È quanto immagina uno scrittore americano di origini olandesi vissuto tra il 1852 e il 1933, Henry Van Dyke, pastore della chiesa presbiteriana e prolifico scrittore che nel 1896 pubblicò un racconto “L’altro re Magio”. C’era un quarto re, secondo Van Dyke, il suo nome era Artaban. Anche lui voleva incontrare il “re dei giudei” e decise di compiere il viaggio…solo che era un po’ ritardatario. Oppure, come narra Van Dyke, destinato ad un incontro con Cristo più significativo. Nel libro inizialmente Artaban insegue Gaspare, Melchiorre e Baldassarre, mancando all’appuntamento di Gerusalemme ma fa altri tre incontri. Il primo è con un moribondo, un ebreo; pietoso Artaban si ferma ad assisterlo e lo guarisce somministrandogli delle erbe medicinali. Sarà l’ebreo a rivelare al quarto re la giusta direzione per l’incontro con Gesù, la piccola Betlemme. Per compiere il viaggio in solitaria, Artaban è costretto a vendere una parte del piccolo tesoro destinato al bambino Gesù, uno zaffiro. Giunto a Betlemme trova solo paura e disordine, lì fa un secondo incontro, una mamma che non sa come salvare il suo bambino dalla strage di Erode e che lo informa che la santa famiglia è fuggita lontana, si dice in Egitto. Artaban non resta con le mani in mano e non esita ad offrire un rubino al soldato che stava per strappare il figlio dalla madre disperata. Cambia la rotta per il Magio che attraversa il deserto in cerca di Gesù e impiega mesi, anni in questa ricerca senza mai trovarlo. Passati 33 anni, il quarto re giunge a Gerusalemme e trova una città in tumulto. Si sta per compiere un’esecuzione, c’è gente che scappa impaurita e tra questi una giovane rimasta orfana, preda di una banda di uomini. Artaban non ha che una perla nella bisaccia, l’ultima delle tre pietre che voleva donare a Gesù, che in quel momento forse era già morto. Ancora una volta, rinuncia al suo progetto e con la perla riscatta la sventurata donna. È in quel momento che Artaban capisce di aver già incontrato Gesù, tutte e tre le volte che gli era sembrato di allontanarsi da lui. Non solo lo capisce ma lo ascolta dalla voce stessa di Dio, che gli si rivela alla fine del racconto.

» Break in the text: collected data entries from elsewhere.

Lemma civil_days days : let '(y, m, d) := civil_from_days days in days_from_civil y m d = days ∧ 1 ≤ m ≤ 12 ∧ 1 ≤ d ≤ 31.
Proof.
  unfold civil_from_days, days_from_civil. set (z := days + 305).
  pose proof (Z.mod_pos_bound z 146097 ltac:(lia)) as Hdoe. pose proof (Z.div_mod z 146097 ltac:(lia)) as Hz.
  set (doe := z mod 146097) in *. set (era := z / 146097) in *.
  destruct (era_ranges doe Hdoe) as [Hyoe Hdoy].
  assert (doe = 365 * year_of_era doe + year_of_era doe / 4 - year_of_era doe / 100 + day_of_year doe) as Hd
    by (unfold day_of_year; lia).
  set (yoe := year_of_era doe) in *. set (doy := day_of_year doe) in *.
  pose proof (quotient_bounds (5 * doy + 2) 153 ltac:(lia)) as Hq. set (mp := (5 * doy + 2) / 153) in *.
  pose proof (quotient_bounds (153 * mp + 2) 5 ltac:(lia)) as Hq'.
  assert (0 ≤ mp < 12) as Hmp by (clearbody mp doy; clear - Hq Hdoy; lia).
  assert (0 ≤ doy - (153 * mp + 2) / 5 < 31) as Hday by (clearbody mp doy; clear - Hq Hq' Hdoy; lia).
  set (m := if mp <? 10 then mp + 3 else mp - 9).
  assert (1 ≤ m ≤ 12 ∧ (m + 9) mod 12 = mp) as [Hm Hmod].
  { unfold m. case_bool; (split; [lia|]); [|replace (mp - 9 + 9) with mp by lia; apply Z.mod_small; lia].
    replace (mp + 3 + 9) with (mp + 1 * 12) by lia. rewrite Z.mod_add by lia. apply Z.mod_small. lia. }
  split_and!; [|lia..].
  replace (yoe + era * 400 + (if m <=? 2 then 1 else 0) - (if m <=? 2 then 1 else 0)) with (yoe + era * 400) by lia.
  rewrite Z.mod_add, Z.div_add, (Z.div_small yoe), (Z.mod_small yoe), Hmod by lia.
  unfold z in *. lia.
Qed.

Lemma year_bound days : date_range days → - 2 ^ 31 < (civil_from_days days).1.1 < 2 ^ 31.
Proof.
  unfold date_range, civil_from_days. cbn [fst snd]. intros Hd.
  destruct (era_ranges ((days + 305) mod 146097)) as [H _]; [apply Z.mod_pos_bound; lia|].
  pose proof (quotient_bounds (days + 305) 146097 ltac:(lia)) as Hq.
  set (yoe := year_of_era _) in *. set (q := (days + 305) / 146097) in *. clearbody yoe q.
  destruct (_ <=? 2); lia.
Qed.

Definition from_ymd (y m d : Z) : option (dsig date_range) :=
  let days := days_from_civil y m d in
  if bool_decide (civil_from_days days = (y, m, d)) then bounded date_range days else None.

(** Monday is 0; 1 January of year 1 was one. *)
Definition weekday_index (w : Weekday) : Z :=
  match w with Mon => 0 | Tue => 1 | Wed => 2 | Thu => 3 | Fri => 4 | Sat => 5 | Sun => 6 end.
Definition from_isoywd (y w : Z) (wd : Weekday) : option (dsig date_range) :=
  let january_4 := days_from_civil y 1 4 in
  let monday := january_4 - (january_4 - 1) mod 7 + 7 * (w - 1) in
  if (1 <=? w) && ((civil_from_days (monday + 3)).1.1 =? y) then bounded date_range (monday + weekday_index wd) else None.

Definition from_hms_nano (h m s n : Z) : option (dsig time_range) :=
  if (h <? 24) && (m <? 60) && (s <? 60) && ((n <? NANOS_PER_SECOND) || ((s =? 59) && (n <? 2 * NANOS_PER_SECOND)))
  then bounded time_range (h * 3600 + m * 60 + s, n) else None.

(** A date and time moved by some seconds. *)
Definition shift (dt : dsig date_range * dsig time_range) (seconds : Z) : option (dsig date_range * dsig time_range) :=
  let s := (`dt.2).1 + seconds in
  match bounded date_range (`dt.1 + s / 86400), bounded time_range (s mod 86400, (`dt.2).2) with
  | Some d, Some t => Some (d, t)
  | _, _ => None
  end.

#[export] Instance fields : ChronoFields chrono := {
  year d := (civil_from_days (`d)).1.1;
  month d := (civil_from_days (`d)).1.2;
  day d := (civil_from_days (`d)).2;
  from_ymd_opt := from_ymd;
  from_yo_opt y n :=
    if (1 <=? n) && ((civil_from_days (days_from_civil y 1 1 + n - 1)).1.1 =? y)
    then bounded date_range (days_from_civil y 1 1 + n - 1) else None;
  from_isoywd_opt := from_isoywd;
  hour t := (`t).1 / 3600;
  minute t := (`t).1 / 60 mod 60;
  second t := (`t).1 mod 60;
  from_hms_nano_opt := from_hms_nano;
  NaiveTime_MIN := dexist (0, 0) (conj (conj (Z.le_refl 0) eq_refl) (conj (Z.le_refl 0) eq_refl));
  naive_local dt o := default dt (shift dt (`o));
  and_local_timezone dt o := shift dt (- `o);
}.

Lemma bounded_some {A} (P : A → Prop) `{∀ x, Decision (P x)} (x : A) (y : dsig P) : bounded P x = Some y → `y = x.
Proof. unfold bounded. destruct (decide _); [|done]. by intros [= <-]. Qed.

Lemma shift_back dt s dt' : shift dt s = Some dt' → shift dt' (- s) = Some dt ∧ (`dt'.2).2 = (`dt.2).2.
Proof.
  destruct dt as [d t], dt' as [d' t']. unfold shift. cbn [fst snd].
  destruct (bounded date_range _) as [d1|] eqn:Ed; [|done]. destruct (bounded time_range _) as [t1|] eqn:Et; [|done].
  intros [= -> ->]. apply bounded_some in Ed, Et. rewrite Ed, Et. cbn [fst snd]. split; [|done].
  destruct (proj2_dsig t) as [Ht _]. set (z := (`t).1 + s) in *. assert (z = (`t).1 + s) as Ez by done. clearbody z.
  pose proof (Z.div_mod z 86400 ltac:(lia)) as Hz.
  assert (z mod 86400 + - s = (`t).1 + - (z / 86400) * 86400) as -> by lia.
  rewrite Z.div_add, Z.mod_add, (Z.div_small (`t).1), (Z.mod_small (`t).1) by lia.
  replace (`d + z / 86400 + (0 + - (z / 86400))) with (`d) by lia.
  rewrite <- surjective_pairing. by rewrite !bounded_proj.
Qed.

#[export] Instance field_laws : ChronoFieldLaws chrono fields.
Proof.
  constructor.
  - intros d. change (from_ymd (civil_from_days (`d)).1.1 (civil_from_days (`d)).1.2 (civil_from_days (`d)).2 = Some d).
    pose proof (civil_days (`d)) as H. destruct (civil_from_days (`d)) as [[y m] dd] eqn:E. cbn [fst snd].
    destruct H as [H _]. unfold from_ymd. rewrite H, E, bool_decide_eq_true_2 by done. apply bounded_proj.
  - intros d. change (- 2 ^ 31 < (civil_from_days (`d)).1.1 < 2 ^ 31). pose proof (proj2_dsig d) as Hd.
    apply year_bound, Hd.
  - intros d. change (1 ≤ (civil_from_days (`d)).1.2 ≤ 12). pose proof (civil_days (`d)) as H.
    destruct (civil_from_days (`d)) as [[y m] dd]. apply H.
  - intros d. change (1 ≤ (civil_from_days (`d)).2 ≤ 31). pose proof (civil_days (`d)) as H.
    destruct (civil_from_days (`d)) as [[y m] dd]. apply H.
  - intros t Ht. change ((`t).2 < 1000000000) in Ht.
    change (from_hms_nano ((`t).1 / 3600) ((`t).1 / 60 mod 60) ((`t).1 mod 60) (`t).2 = Some t).
    destruct (proj2_dsig t) as [Hs Hn]. unfold from_hms_nano. rewrite hms_sum, <- surjective_pairing, bounded_proj.
    assert ((`t).1 / 3600 < 24) by (apply Z.div_lt_upper_bound; [lia|]; apply Hs).
    pose proof (Z.mod_pos_bound ((`t).1 / 60) 60 ltac:(lia)). pose proof (Z.mod_pos_bound (`t).1 60 ltac:(lia)).
    unfold NANOS_PER_SECOND.
    destruct (Z.ltb_spec ((`t).1 / 3600) 24), (Z.ltb_spec ((`t).1 / 60 mod 60) 60), (Z.ltb_spec ((`t).1 mod 60) 60),
      (Z.ltb_spec (`t).2 1000000000); done || lia.
  - intros t. change (0 ≤ (`t).1 / 3600 < 24). destruct (proj2_dsig t) as [Hs _].
    split; [apply Z.div_pos; [apply Hs|lia]|apply Z.div_lt_upper_bound; [lia|apply Hs]].
  - intros t. apply Z.mod_pos_bound. lia.
  - intros t. apply Z.mod_pos_bound. lia.
  - intros dt o dt' H. exact (f_equal (default dt) H).
  - intros dt o dt' H. exact (proj1 (shift_back dt (`o) dt' H)).
  - intros dt o dt' H. exact (proj2 (shift_back dt (`o) dt' H)).
Qed.
End Civil.
(* ===== verification/DurationText.v ===== *)
(** Durations and their ISO 8601 text: [Duration] of crates/core/src/temporal.rs,
    [DurationBuilder] of temporal/construct.rs, [write_duration] of
    temporal/format.rs and [parse_duration] of temporal/parse.rs.

    Floats are those of [Float64]. *)
From Stdlib Require Import SpecFloat.
From S2P Require Import Prelude Decimal DecimalArith DecimalText Text Values TemporalText Float64.

(** ** Durations *)

Definition Duration_new `{Chrono} (months days : Z) (time : TimeDelta) : Duration :=
  {| d_months := months; d_days := days; d_time := time |}.

Definition delta_from_nanos `{Chrono} (nanos : Z) : option TimeDelta :=
  match i64_try_from (nanos / NANOS_PER_SECOND) with
  | Some seconds => TimeDelta_new seconds (nanos mod NANOS_PER_SECOND)
  | None => None
  end.

Definition from_parts `{Chrono} (months days nanos : Z) : option Duration :=
  match delta_from_nanos nanos with Some time => Some (Duration_new months days time) | None => None end.

Definition Duration_checked_neg `{Chrono} (d : Duration) : option Duration :=
  match i64_try_from (- d_months d), i64_try_from (- d_days d), delta_from_nanos (- delta_nanos (d_time d)) with
  | Some months, Some days, Some time => Some (Duration_new months days time)
  | _, _, _ => None
  end.

(** ** The builder: construct.rs *)

Inductive Number :=
  | NumInt (value : Z)
  | NumFloat (value : f64)
  | NumDecimal (negative : bool) (whole fraction digits : Z).

Definition as_f64 (n : Number) : f64 :=
  match n with
  | NumInt value => f64_of_Z value
  | NumFloat value => value
  | NumDecimal negative whole fraction digits =>
      let magnitude := f64_add (f64_of_Z whole) (f64_div (f64_of_Z fraction) (f64_of_Z (10 ^ digits))) in
      if negative then SFopp magnitude else magnitude
  end.

Inductive DurationUnit := UMonths (factor : Z) | UDays (factor : Z) | UNanos (factor : Z).

Definition is_lit (key : bytes) (s : string) : bool := bool_decide (key = lit s).

Definition duration_unit (key : bytes) : option DurationUnit :=
  let key := ascii_lower <$> key in
  if is_lit key "years" then Some (UMonths 12)
  else if is_lit key "quarters" then Some (UMonths 3)
  else if is_lit key "months" then Some (UMonths 1)
  else if is_lit key "weeks" then Some (UDays 7)
  else if is_lit key "days" then Some (UDays 1)
  else if is_lit key "hours" then Some (UNanos (3600 * NANOS_PER_SECOND))
  else if is_lit key "minutes" then Some (UNanos (60 * NANOS_PER_SECOND))
  else if is_lit key "seconds" then Some (UNanos NANOS_PER_SECOND)
  else if is_lit key "milliseconds" then Some (UNanos 1000000)
  else if is_lit key "microseconds" then Some (UNanos 1000)
  else if is_lit key "nanoseconds" then Some (UNanos 1)
  else None.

Pura fantasia o leggenda, cosa ha ispirato Van Dyke non è noto ma la storia del quarto re non è solo un episodio letterario. Sono diverse nel mondo le testimonianze che accolgono e rielaborano questa tradizione, la più vicina a noi è quella del presepe. Dinanzi alla mangiatoia di Betlemme, tra pastori e pecorelle, è il posto dei Magi, che i più rigorosi espongono solo alla vigilia dell’Epifania. Nel presepe napoletano, capolavoro dell’arte e della creatività della Napoli del Settecento che rinnova la tradizione cominciata da San Francesco d’Assisi, oltre ai tre Magi di Matteo, c’è un corteo di musici, servitori, cammelli ed elefanti. Più indietro, lontano, in una scena a parte ambientata nel deserto – proprio come vuole la storia – c’è Artaban, il quarto re. È a piedi, vestito riccamente come gli altri magi ma solo, tra le sue mani tiene una perla, simbolo di quell’incontro con Cristo tanto cercato e così speciale.